Lemma C10_witness :
  map fst (fst (fst Toy.script)) =
  [[("https://knowledgebase.zetaglobal.com/zmp/41", Some "41")];
   [("https://knowledgebase.zetaglobal.com/zmp/41", Some "41");
    ("https://knowledgebase.zetaglobal.com/gswz/77", Some "77")]] /\
  map (fun run => good_mappings (snd run)) (fst (fst Toy.script)) =
  [[JString "https://knowledgebase.zetaglobal.com/zmp/41"];
   [JString "https://knowledgebase.zetaglobal.com/zmp/41"]] /\
  grows ["https://knowledgebase.zetaglobal.com/gswz/77"]
    [("https://knowledgebase.zetaglobal.com/zmp/41", Some "41")]
    [("https://knowledgebase.zetaglobal.com/zmp/41", Some "41");
     ("https://knowledgebase.zetaglobal.com/gswz/77", Some "77")].
Proof.
  split; [reflexivity|]. split; [reflexivity|].
  exact (proj1 (proj2 (proj2 (proj2 (C10_mapping_only_grows_across_spaces Toy.soup
                                       Toy.tag Toy.BeautifulSoup Toy.find_html_no_js
                                       Toy.get_attr unit Toy.requests_get
                                       Toy.links_file_lines)
                                    "https://knowledgebase.zetaglobal.com"
                                    [Toy.zmp; Toy.gswz] tt [])))
           0 1 _ _ (Nat.lt_0_succ 0) eq_refl eq_refl).
Defined.

(** * Further properties of the code *)

(** ** [sanitize_for_filename] *)

Section Sanitize.

Local Open Scope string_scope.

Lemma sanitize_app (a b : string) :
  sanitize_for_filename (a ++ b) = sanitize_for_filename a ++ sanitize_for_filename b.
Proof. induction a as [|c a IH]; cbn [append sanitize_for_filename]; [reflexivity | now rewrite IH]. Qed.

Lemma underscore_is_safe : mem_char "_" filename_unsafe = false.
Proof. reflexivity. Qed.

(** The sanitized name has the length of the original and holds no character
    of the class: it can be used as one path component. *)
Theorem sanitize_for_filename_is_safe :
  forall s : string,
    String.length (sanitize_for_filename s) = String.length s /\
    (forall c, mem_char c filename_unsafe = true ->
               mem_char c (sanitize_for_filename s) = false).
Proof.
  intros s. split.
  - induction s as [|c s IH]; cbn [sanitize_for_filename String.length]; congruence.
  - intros c Hc. induction s as [|d s IH]; cbn [sanitize_for_filename mem_char];
      [reflexivity|].
    rewrite IH, orb_false_r.
    destruct (mem_char d filename_unsafe) eqn:Hd.
    + apply Ascii.eqb_neq. intros ->. now rewrite underscore_is_safe in Hc.
    + apply Ascii.eqb_neq. intros ->. congruence.
Qed.

Lemma sanitize_for_filename_is_safe_witness :
  mem_char "/" filename_unsafe = true /\
  mem_char "/" (sanitize_for_filename "a/b\c") = false.
Proof.
  split; [reflexivity|].
  exact (proj2 (sanitize_for_filename_is_safe "a/b\c") "/"%char eq_refl).
Defined.

(** A name is left as it is exactly when it holds no character of the
    class; hence sanitizing twice is sanitizing once. *)
Theorem sanitize_for_filename_fixpoint :
  forall s : string,
    (sanitize_for_filename s = s <->
     forall c, mem_char c filename_unsafe = true -> mem_char c s = false) /\
    sanitize_for_filename (sanitize_for_filename s) = sanitize_for_filename s.
Proof.
  assert (Hfix : forall s,
             (forall c, mem_char c filename_unsafe = true -> mem_char c s = false) ->
             sanitize_for_filename s = s).
  { induction s as [|d s IH]; intros H; cbn [sanitize_for_filename]; [reflexivity|].
    rewrite IH.
    - destruct (mem_char d filename_unsafe) eqn:Hd; [|reflexivity].
      specialize (H d Hd). cbn [mem_char] in H. now rewrite Ascii.eqb_refl in H.
    - intros c Hc. specialize (H c Hc). cbn [mem_char] in H.
      now apply orb_false_iff in H. }
  intros s. split; [split|].
  - intros E c Hc. rewrite <- E. now apply sanitize_for_filename_is_safe.
  - apply Hfix.
  - apply Hfix. intros c Hc. now apply sanitize_for_filename_is_safe.
Qed.

Lemma sanitize_for_filename_fixpoint_witness :
  sanitize_for_filename "page_1.json" = "page_1.json" /\
  forall c, mem_char c filename_unsafe = true -> mem_char c "page_1.json" = false.
Proof.
  split; [reflexivity|].
  exact (proj1 (proj1 (sanitize_for_filename_fixpoint "page_1.json")) eq_refl).
Defined.

(** Two titles that differ only by which unsafe character stands at some
    place get the same file name: the function is not injective. *)
Theorem sanitize_for_filename_collides :
  forall (a b : string) (c1 c2 : ascii),
    mem_char c1 filename_unsafe = true ->
    mem_char c2 filename_unsafe = true ->
    sanitize_for_filename (a ++ String c1 b) = sanitize_for_filename (a ++ String c2 b).
Proof.
  intros a b c1 c2 H1 H2. rewrite !sanitize_app. cbn [sanitize_for_filename].
  now rewrite H1, H2.
Qed.

Lemma sanitize_for_filename_collides_witness :
  "FAQ: setup" <> "FAQ? setup" /\
  sanitize_for_filename "FAQ: setup" = sanitize_for_filename "FAQ? setup".
Proof.
  split; [discriminate|].
  exact (sanitize_for_filename_collides "FAQ" " setup" ":"%char "?"%char eq_refl eq_refl).
Defined.

End Sanitize.

(** ** The links file *)

Section LinksFile.

Local Open Scope string_scope.

Lemma boundary_free_not_CR (c : ascii) :
  is_line_boundary c = false -> Ascii.eqb c CR = false.
Proof.
  intros H. apply Ascii.eqb_neq. intros ->. discriminate.
Qed.

Lemma single_line_app (a b : string) :
  single_line (a ++ b) = single_line a && single_line b.
Proof.
  induction a as [|c a IH]; cbn [append single_line]; [reflexivity|].
  now rewrite IH, andb_assoc.
Qed.

Lemma universal_newlines_line (u rest : string) :
  single_line u = true ->
  universal_newlines (u ++ String LF rest) = u ++ String LF (universal_newlines rest).
Proof.
  induction u as [|c u IH]; cbn [append single_line]; intros H.
  - reflexivity.
  - apply andb_true_iff in H as [Hc Hu]. apply negb_true_iff in Hc.
    cbn [universal_newlines]. rewrite (boundary_free_not_CR _ Hc). now rewrite IH.
Qed.

Lemma splitlines_from_line (line u rest : string) :
  single_line u = true ->
  splitlines_from line (u ++ String LF rest) = (line ++ u) :: splitlines_from "" rest.
Proof.
  revert line. induction u as [|c u IH]; cbn [append single_line]; intros line H.
  - rewrite append_nil_r. cbn [splitlines_from].
    change (is_line_boundary LF) with true. cbn iota.
    destruct rest as [|c' rest']; [reflexivity|].
    change (Ascii.eqb LF CR) with false. reflexivity.
  - apply andb_true_iff in H as [Hc Hu]. apply negb_true_iff in Hc.
    cbn [splitlines_from]. rewrite Hc, (IH _ Hu), append_assoc. reflexivity.
Qed.

Lemma read_save_cons (url : string) (urls : list string) :
  single_line url = true ->
  read_links_file (save_urls_to_file (url :: urls)) =
  url :: read_links_file (save_urls_to_file urls).
Proof.
  intros H. unfold read_links_file, splitlines. cbn [save_urls_to_file].
  rewrite (universal_newlines_line _ _ H). now rewrite (splitlines_from_line "" _ _ H).
Qed.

==================================================

Write out each line of the data that holds the string "json".

● **Written response**
  sanitize_for_filename "page_1.json" = "page_1.json" /\
  forall c, mem_char c filename_unsafe = true -> mem_char c "page_1.json" = false.
  exact (proj1 (proj1 (sanitize_for_filename_fixpoint "page_1.json")) eq_refl).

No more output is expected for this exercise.